Mama kept on. “Ruth Ann used to get me aside and tell me Ralph wasn’t nothing but a hypocrite. She said he was a lollipop at church and at his cafe. That’s the very word she used. ‘Lollipop.’ But Ruth Ann said that around the house—when it was just him and her—he could be as mean as a rattlesnake.”
Daddy said, “I don’t believe it.”
Mama snapped right back, “Why would I make it up? For some reason which I never figured out Ruth Ann felt I was the only person she could talk to about Ralph because nobody else would believe her. She told me Ralph got so mad at her a time or two that he gave her a whippin’. One Sunday at church we went into the lady’s room and she showed me some bruises she had on her legs where ‘lollipop’ had whipped her. She told me he used his belt and that his belt felt like hot water mixed with iodine. Them bruises was big. I seen ’em with my own eyes.”
I could tell Mama and Daddy didn’t see eye to eye on what kind of man Ralph was. So I didn’t know what would happen when he came by the house to talk to them about marryin’ me. But come by he did. Like I said, he come by the house on Tuesday evening. He and Mama and Daddy sat on the front porch. Mama and Daddy sat side by side in the swing. Ralph sat in a rocking chair. Me and Earline sat down on the front steps and listened. Earline is my baby sister. That’s what we done. We didn’t talk. We just sat and listened. While we was listenin’ I give Ralph the once over. Ralph would never win a contest for bein’ the best lookin’ fellow in town. The main thing I didn’t like about him was his teeth. Ralph had buck teeth. They stuck out like a horse’s teeth stick out. His daddy and brothers have teeth that stick out too. Their teeth stickin’ out is how you can tell if somebody in Jones County is a Rainey. Everybody says they all look like horses. Of course they don’t say that to their face. They say this behind their back. There’s a lot of things people say behind your back that they don’t say to your face. My granddaddy used to say that if everybody knew what everybody else had said about ’em behind their back there wouldn’t be two friends left on the face of the earth. I expect he’s right about that.
Ralph got right down to it. He didn’t beat around the bush. He said, “Arnold, I’ve come by to tell you and Josephine I want to marry Beulah.”

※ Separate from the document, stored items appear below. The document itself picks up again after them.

(** The URL of an item with a usable catalog id that the view holds as a
    series, by the lookup of the code: nested identifier first. *)
Lemma series_url (movie : Movie) (st : state) (n : Z) :
  id movie = val n -> n <> 0 -> isTV st = true ->
  (forall i, resolveImdbId movie = val i -> truthy i = true ->
     getEmbedUrl movie st
     = (embed_tv_imdb i (selectedSeason st) (selectedEpisode st), [])) /\
  (truthy (resolveImdbId movie) = false ->
     getEmbedUrl movie st
     = (embed_tv_tmdb n (selectedSeason st) (selectedEpisode st),
        [fallback_warning])).
Proof.
  intros Hid Hn HTV.
  assert (Hnz : negb (truthy n) = false).
  { unfold truthy, truthy_Z. apply Z.eqb_neq in Hn. rewrite Hn. reflexivity. }
  unfold getEmbedUrl. rewrite Hid, Hnz, HTV. split.
  - intros i Hi Ht. rewrite Hi, Ht. reflexivity.
  - intros Hnone. destruct (resolveImdbId movie) as [| |i]; try reflexivity.
    change (truthy (val i)) with (truthy i) in Hnone. rewrite Hnone.
    reflexivity.
Qed.

(** Without a usable catalog id the URL is empty and nothing is warned. *)
Lemma no_id_no_url (movie : Movie) (st : state) :
  truthy (id movie) = false -> getEmbedUrl movie st = (EmptyString, []).
Proof.
  unfold getEmbedUrl. destruct (id movie) as [| |n]; try reflexivity.
  change (truthy (val n)) with (truthy n). intros ->. reflexivity.
Qed.


End ModalFacts.

(** C8 refuted as stated: an object with both [name] and [title] and no
    other marker is classified as a series, although its movie-only title
    field is present. *)
Lemma both_titles_is_series :
  MovieModal.isTV (MovieModal.opened Samples.both_titles) = true /\
  MovieModal.claimed_isSeries Samples.both_titles = false.
Proof. split; reflexivity. Qed.





(** ** Category rows *)

Section RowFacts.

Import MovieRow.

(** The early return on an empty list is subsumed by the one on an empty
    filtered list. *)
Lemma render_by_valid heading movies rowType visible :
  render heading movies rowType visible
  = match validMovies movies with
    | [] => Nothing
    | valid =>
        Row heading
          (if visible
           then Some (map (fun movie =>
                             {| card_movie := movie;
                                card_mediaType := mediaTypeOf rowType movie |})
                        valid)
           else None)
    end.
Proof. destruct movies; reflexivity. Qed.

(** The cards of a visible row are the filtered list, in order. *)
Lemma shown_render heading movies rowType visible :
  shown (render heading movies rowType visible)
  = if visible then validMovies movies else [].
Proof.
  rewrite render_by_valid.
  destruct (validMovies movies) as [|m valid]; [destruct visible; reflexivity|].
  destruct visible; [|reflexivity].
  cbn [shown]. rewrite map_map. cbn [card_movie]. apply map_id.
Qed.
(** * Package Scout: the virtual package resolution and bundling-analysis pipeline

    A shallow embedding of [CDNPackageManager], [WasmBundler],
    [WebContainerManager] and [BrowserPackageAnalyzer], and the properties
    of the pipeline that follow from the code.

    Conventions.
    - A JavaScript string is a [string]: the UTF-8 encoding of a well-formed
      text, so that [TextEncoder.encode(s).length] is [String.length s].
      The string operations the code uses ([split('/')], [startsWith],
      [endsWith] with ASCII arguments) agree on the UTF-8 and the UTF-16
      view of a text.
    - A [Map<string, string>] is a [gmap string string].
    - An [async] method is a computation in the monad [M]: it reads and
      extends the trace of calls made to the outside world (network,
      console, bundler engine, sandbox), and either returns or throws.
    - The methods of the bundler also run as callbacks of a
      [Promise.all]; they are written as coroutines ([Async]), which stop
      at every [await], and their computation in [M] is the run of the
      coroutine when nothing else runs meanwhile. *)

From Stdlib Require Import ZArith String Ascii List SpecFloat.
From stdpp Require Import gmap strings list fin_maps.

Open Scope string_scope.
Open Scope list_scope.

Set Warnings "-clear-no-such-hyp".

(** ** JavaScript primitives *)

Module Js.

(** [s.startsWith(p)] *)
Definition startsWith (s p : string) : bool := String.prefix p s.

Arnold is my daddy’s name and Josephine is my Mama’s name.
Ralph rattled on. “Since Ruth Ann died I’ve been mighty lonely. I don’t have nobody to talk to in the morning when I get up and I don’t have nobody to talk to in the evening when I get home. The only family I have is Oscar and you know what kind of kid he is. His roof don’t have all its shingles. Like it is now, all I do is work and work and work. I work like a Turk at my cafe and I work like a Turk on my farm with Sumrall.”
Sumrall, in case you don’t know, is an albino who works for Ralph. He lives in a shack on Ralph’s farm. I’ve heard Ralph say he’d never let a darky live on his place. But he let Sumrall live on his farm. That’s because Ralph believed an albino brings you good luck. I’ve heard him say, “An albino is a two-legged rabbit foot. Let one work on your farm and you’ll get enough rain in the summer to raise a good watermelon crop and cotton crop and corn crop.”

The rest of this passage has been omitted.